I take her other hand, letting her decide the distance between us. I deserve whatever she has to say to me. I said terrible things to her when I thought I had to push her away. Before I was free to be honest. Before I understood my feelings.

She stays at an arm’s length, swaying to the beat, but not moving her feet. “You gnaw at me, pretty boy.” She leans back laughing and I wrap my arm around her to stop her from falling. “And it shouldn’t be allowed.”

She steps closer and I take a step to my left, steering us away from an incoming couple who are more interested in their kiss than the dance.

“I want you not to be in my head, but I’m broken, see? Like your other broken friend.” She flings an arm toward the entrance to the tent, to where I led the panicking soldier. Did she see that?

“You’re perfect, Lolly. I can’t believe I—”

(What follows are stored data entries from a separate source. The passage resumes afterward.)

(* ===== verification/Hypothesize.v ===== *)
(** * Hypotheses about the inputs of a routine ([ppc_lab_hypothesize.py])

    From the cases of an exploration the script infers the role of each axis, proposes an experiment, an
    exploration of that axis alone, and promotes a hypothesis when the cases that support it are still what
    they were. *)
From stdpp Require Import pretty.
From Stdlib Require Import SpecFloat Ascii.
From S2P Require Export Prioritize PyState Sha.

Definition REPORT_SCHEMA : string := "ppc-lab-hypothesis-report-v1".
Definition EXPERIMENT_SCHEMA : string := "ppc-lab-hypothesis-experiment-v1".
Definition PROMOTED_SCHEMA : string := "ppc-lab-hypothesis-v1".
Definition MANIFEST_SCHEMA : string := "ppc-lab-exploration-v1".

Definition newline : string := String "010" EmptyString.
Definition sha256_json (v : value) : string := sha256_hex (canonical v +:+ newline).

(** ** Numbers *)

(** [float(int(v))]; [None] where the conversion raises. *)
Definition float_opt (r : res float) : option float := match r with Ok x => Some x | Raise _ => None end.
Definition parse_number (v : value) : option float :=
  match v with
  | VBool b => Some (of_Z (bool_Z b))
  | VInt n => float_opt (float_of_int n)
  | VFloat x => if is_finite x then Some x else None
  | VStr s => n ← int_of_string0 s; float_opt (float_of_int n)
  | _ => None
  end.
(** [int(x)] of a finite float *)
Definition trunc (x : float) : Z := ok_or 0 (int_of_float x).
(** [min(a, b)] and [max(l)] *)
Definition fmin (a b : float) : float := if fltb b a then b else a.
Definition sorted_ints (l : list Z) : list Z := py_sorted id (remove_dups l).
Definition max_int (l : list Z) : Z := fold_right Z.max (List.hd 0 l) l.
Definition min_int (l : list Z) : Z := fold_right Z.min (List.hd 0 l) l.

(** Pearson's coefficient, 0 for fewer than three pairs. *)
Definition dot (m : summation) (xs ys : list float) : float := py_sum m (zip_with fmul xs ys).
Definition correlation (m : summation) (pairs : list (float * float)) : res float :=
  if (length pairs <? 3)%nat then Ok fzero
  else
    mx ← fmean pairs.*1;
    my ← fmean pairs.*2;
    let dx := (fun x => fsub x mx) <$> pairs.*1 in
    let dy := (fun y => fsub y my) <$> pairs.*2 in
    let denom := fsqrt (fmul (dot m dx dx) (dot m dy dy)) in
    if feqb denom fzero then Ok fzero else fdiv (dot m dx dy) denom.

(** ** The exploration *)

(** A case with the path it was read from and the digest of its fields that do not begin with an underscore. *)
Record case := Case { c_row : dict value; c_source : string; c_sha256 : string }.
Definition case_digest (row : dict value) : string := sha256_json (obj (List.filter (fun kv => negb (str_startswith "_" (fst kv))) row)).
Definition load_case (x : exploration) (f : string * res value) : res case :=
  row ← read_case x f;
  Ok (Case row (case_path x (fst f)) (case_digest row)).
Definition load_exploration (x : option exploration) : res (dict value * list case) :=
  match x with
  | None => Raise (Exn FileNotFoundError "No such file or directory")
  | Some x =>
      match x_summary x, x_cases x with
      | Some read, Some files =>
          v ← read;
          match v with
          | VDict summary =>
              _ ← guard_app (eq_str (dget_n "schema" summary) SUMMARY_SCHEMA) "exploration summary schema mismatch";
              rows ← res_map (load_case x) (case_files files);
              _ ← guard_app (2 <=? length rows)%nat "hypothesis analysis requires at least two exploration cases";
              Ok (summary, rows)
          | _ => app_error "exploration summary schema mismatch"
          end
      | _, _ => app_error ("not a PPC Lab exploration directory: " +:+ x_path x)
      end
  end.
Definition index_of (c : case) : res Z := py_int (dget_or "index" (VInt (-1)) (c_row c)).
Definition behavior_of (c : case) : value := dget_n "behavior_sha256" (c_row c).

(** Files by the text of their path: the resolved path and the document, for those that exist. *)
Abbreviation documents := (string -> option (string * res value)).
Definition resolve_manifest (fs : documents) (summary : dict value) (explicit : option string) : res (option (dict value * string)) :=
  let check (found : string * res value) :=
    v ← snd found;
    match v with
    | VDict doc =>
        _ ← guard_app (eq_str (dget_n "schema" doc) MANIFEST_SCHEMA) ("manifest schema must be " +:+ MANIFEST_SCHEMA);
        Ok (Some (doc, fst found))
    | _ => app_error ("manifest schema must be " +:+ MANIFEST_SCHEMA)
    end in
  match explicit with
  | Some path => match fs path with Some found => check found | None => Raise (Exn FileNotFoundError "No such file or directory") end
  | None => match dget_n "manifest" summary with
            | VStr path => match fs path with Some found => check found | None => Ok None end
            | _ => Ok None
            end
  end.

(** The values of each axis, with the cases that have them. *)
Abbreviation observations := (list (value * case)).
Definition add_observation (c : case) (axes : dict observations) (pv : string * value) : dict observations :=
  dset (fst pv) (default [] (dget (fst pv) axes) ++ [(snd pv, c)]) axes.
Definition axis_values (rows : list case) : dict observations :=
  fold_left (fun axes c => fold_left (add_observation c) (sub_dict "assignment" (c_row c)) axes) rows [].

(** ** Classification *)

Record metrics := Metrics { m_distinct : Z; m_behaviors : Z; m_coverage : Z; m_failures : Z; m_correlation : float; m_numeric : bool }.
Definition effect (m : metrics) : Z := Z.max (m_behaviors m) (m_coverage m).
(** The sets of strings by key, and how many different ones there are. *)
Definition add_to (key : string) (l : list string) (d : dict (list string)) : dict (list string) := dset key (default [] (dget key d) ++ l) d.
Definition partitions (d : dict (list string)) : Z := Z.of_nat (length (remove_dups ((fun l => py_sorted id (remove_dups l)) <$> dvalues d))).
Definition case_pcs (c : case) : res (list string) :=
  items ← viter (dget_or "pcs" (VList []) (sub_dict "trace" (c_row c)));
  Ok (str_lower <$> strings_of items).
Definition instructions_of (c : case) : option float := parse_number (dget_n "instructions" (sub_dict "result" (sub_dict "worker" (c_row c)))).
Definition work_pair (vc : value * case) : option (float * float) :=
  x ← parse_number (fst vc); y ← instructions_of (snd vc); Some (x, y).

Definition root_of (path : string) : string := match str_split1 "."%char path with Some (root, _) => root | None => path end.
Definition is_register_or_state (root : string) : bool := existsb (String.eqb root) ["registers"; "writes_u32"].
(** What the root of the path alone tells. *)
Definition default_role (path : string) : string * string :=
  let root := root_of path in
  if String.eqb root "bindings" then ("import-binding", path +:+ " controls an external import/runtime dependency")
  else if String.eqb root "syscall_returns" then ("environment-result", path +:+ " models an environment/syscall result consumed by the routine")
  else if String.eqb root "writes_f32" then ("floating-state-field", path +:+ " is a floating-point state/coefficient field read by the routine")
  else if String.eqb root "float_registers" then ("floating-argument", path +:+ " is a floating-point call argument")
  else if String.eqb root "writes_u32" then ("state-field", path +:+ " is a 32-bit state field that affects execution")
  else ("scalar-argument", path +:+ " influences routine behavior as a scalar input").
Definition is_flag (x : float) : bool := feqb x fzero || feqb x (of_Z 1).
Definition is_small (x : float) : bool := fleb fzero x && fleb x (of_Z 255).
Definition is_aligned (x : float) : bool := fleb (of_Z 65536) x && (trunc x mod 4 =? 0).
Definition correlated (x : float) : bool := fleb (ratio 3 4) (fabs x).

Definition measure (m : summation) (obs : observations) : res metrics :=
  pcs ← res_map (fun vc => l ← case_pcs (snd vc); Ok (canonical (fst vc), l)) obs;
  let behaviors := fold_left (fun d vc => add_to (canonical (fst vc)) [py_str (behavior_of (snd vc))] d) obs [] in
  let coverage := fold_left (fun d kl => add_to (fst kl) (snd kl) d) pcs [] in
  corr ← correlation m (omap work_pair obs);
  Ok (Metrics (Z.of_nat (length (remove_dups ((fun vc => canonical (fst vc)) <$> obs)))) (partitions behaviors) (partitions coverage)
        (Z.of_nat (length (List.filter (fun vc => failed_case (c_row (snd vc))) obs))) corr
        (forallb (fun vc => match parse_number (fst vc) with Some _ => true | None => false end) obs)).
Definition role_of (path : string) (m : metrics) (nums : list float) : string * string :=
  let root := root_of path in
  let '(role, claim) := default_role path in
  let narrow r := if is_register_or_state root then r else role in
  if m_numeric m && forallb is_flag nums && (2 <=? m_distinct m) then (narrow "boolean-flag", path +:+ " behaves like a boolean enable/flag")
  else if m_numeric m && (m_distinct m <=? 8) && (2 <=? effect m) && forallb is_small nums then (narrow "selector-enum", path +:+ " behaves like a small selector/enumeration")
  else if m_numeric m && correlated (m_correlation m) && (3 <=? m_distinct m) && is_register_or_state root
    then ("count-or-length", path +:+ " behaves like a count/length controlling execution work")
  else if m_numeric m && (2 <=? m_distinct m) && String.eqb root "registers" && forallb is_aligned nums
    then ("pointer-or-address", path +:+ " behaves like an aligned pointer/address argument")
  else (role, claim).
Definition numbers (obs : observations) : list float := omap (fun vc => parse_number (fst vc)) obs.
Definition classify (s : summation) (path : string) (obs : observations) : res (string * string * metrics) :=
  m ← measure s obs;
  let '(role, claim) := role_of path m (numbers obs) in
  Ok (role, claim, Metrics (m_distinct m) (m_behaviors m) (m_coverage m) (m_failures m) (fround (m_correlation m) 6) (m_numeric m)).
Definition metrics_doc (m : metrics) : value :=
  obj [("distinct_values", VInt (m_distinct m)); ("behavior_partitions", VInt (m_behaviors m)); ("coverage_partitions", VInt (m_coverage m));
       ("failures", VInt (m_failures m)); ("instruction_correlation", VFloat (m_correlation m)); ("numeric", VBool (m_numeric m))].

(** ** Values for an experiment *)

(** The values of [l], each once in the sense of [==], in order. *)
Definition add_new (out : list value) (v : value) : list value := if existsb (py_eq v) out then out else out ++ [v].
Definition distinct (l : list value) : list value := fold_left add_new l [].
Definition suggestions (role : string) (raw : list value) : list value :=
  let numeric := forallb (fun v => match parse_number v with Some _ => true | None => false end) raw in
  let whole := trunc <$> omap parse_number raw in
  let ints := sorted_ints whole in
  let named (r : string) := String.eqb role r in
  if named "boolean-flag" then VInt <$> [0; 1; 2; 4294967295]
  else if named "selector-enum" && numeric then
    VInt <$> ints ++ match ints with
                     | [] => []
                     | _ => [max_int ints + 1] ++ (if 0 <? min_int ints then [min_int ints - 1] else [])
                     end
  else if named "count-or-length" && numeric then
    let ints := sorted_ints (Z.max 0 <$> whole) in
    let m := match ints with [] => 4 | _ => max_int ints end in
    VInt <$> [0; 1; 2; Z.max 3 (m / 2); m; m + 1]
  else if named "pointer-or-address" && numeric then
    let base := List.hd 65536 ints in VInt <$> [0; base; base + 4; base + 16]
  else if named "floating-argument" || named "floating-state-field" then
    VFloat <$> [fzero; ratio 1 2; of_Z 1; of_Z (-1); of_Z 2]
  else
    raw ++ (if numeric then match ints with [] => [] | _ => VInt <$> [0; 1; max_int ints + 1] end else []).
Definition suggested_values (role : string) (obs : observations) : list value := take 8 (distinct (suggestions role (distinct obs.*1))).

“You’re funny.” Her ire has mellowed to something far softer, but possibly worse. Outside the bathrooms she raged. When Esther joined us together, she fumed. But since she slid her arm up mine, she’s dissolved into a melancholy that sometimes comes with drink. “There’s nothing perfect about this.” Her head falls forward, landing on my shoulder. “This is the same toxic shit I’ve been doing for years. Push and pull, back and forth, gobble you up, spit you out.”

I keep her upright, though now’s not the time to say my piece.

“If she’d only said it wasn’t my fault, it might all have been different.” She’s whispering, the strain in her voice evidenced by the new register. It’s not a whole octave she’s skipped, but close. “It was her job to protect me.” She skips a couple of words, then wipes her face over the back of her hand. “But he was powerful. A teacher. And we were just girls.”

I don’t know exactly what she’s talking about, but I know enough. These tales—all too ubiquitous, but no less repugnant for that—would break anyone’s heart in two, but to hear Lolly weep quietly as she talks of the ‘she’ who didn’t protect her makes me want to shred the world and remake it in a different image.

“Which is how I know.” She lifts her face, now orange with the dye from the back of her hand, and blinks, slow as a cat and bereft as the dormouse that lost its cheese. “I’m supposed to shut up and sit down and stick to the shadows like a good little girl.”

I have no idea what to say. The thought of her being a wallflower is impossible.

Her breasts flash and she releases her hold on me. “Gotta take this.” She fishes down her top and produces a phone. “Lish! Hey, you’ll never guess what. The assmunch asked me to dance.”

I believe I am the assmunch in question.

“Yep, loads.” She holds her phone away from her ear for a second. “Alicia wants to know if I’ve drunk any water.”

I don’t know who Alicia is, but I’m glad someone is looking out for Lolly.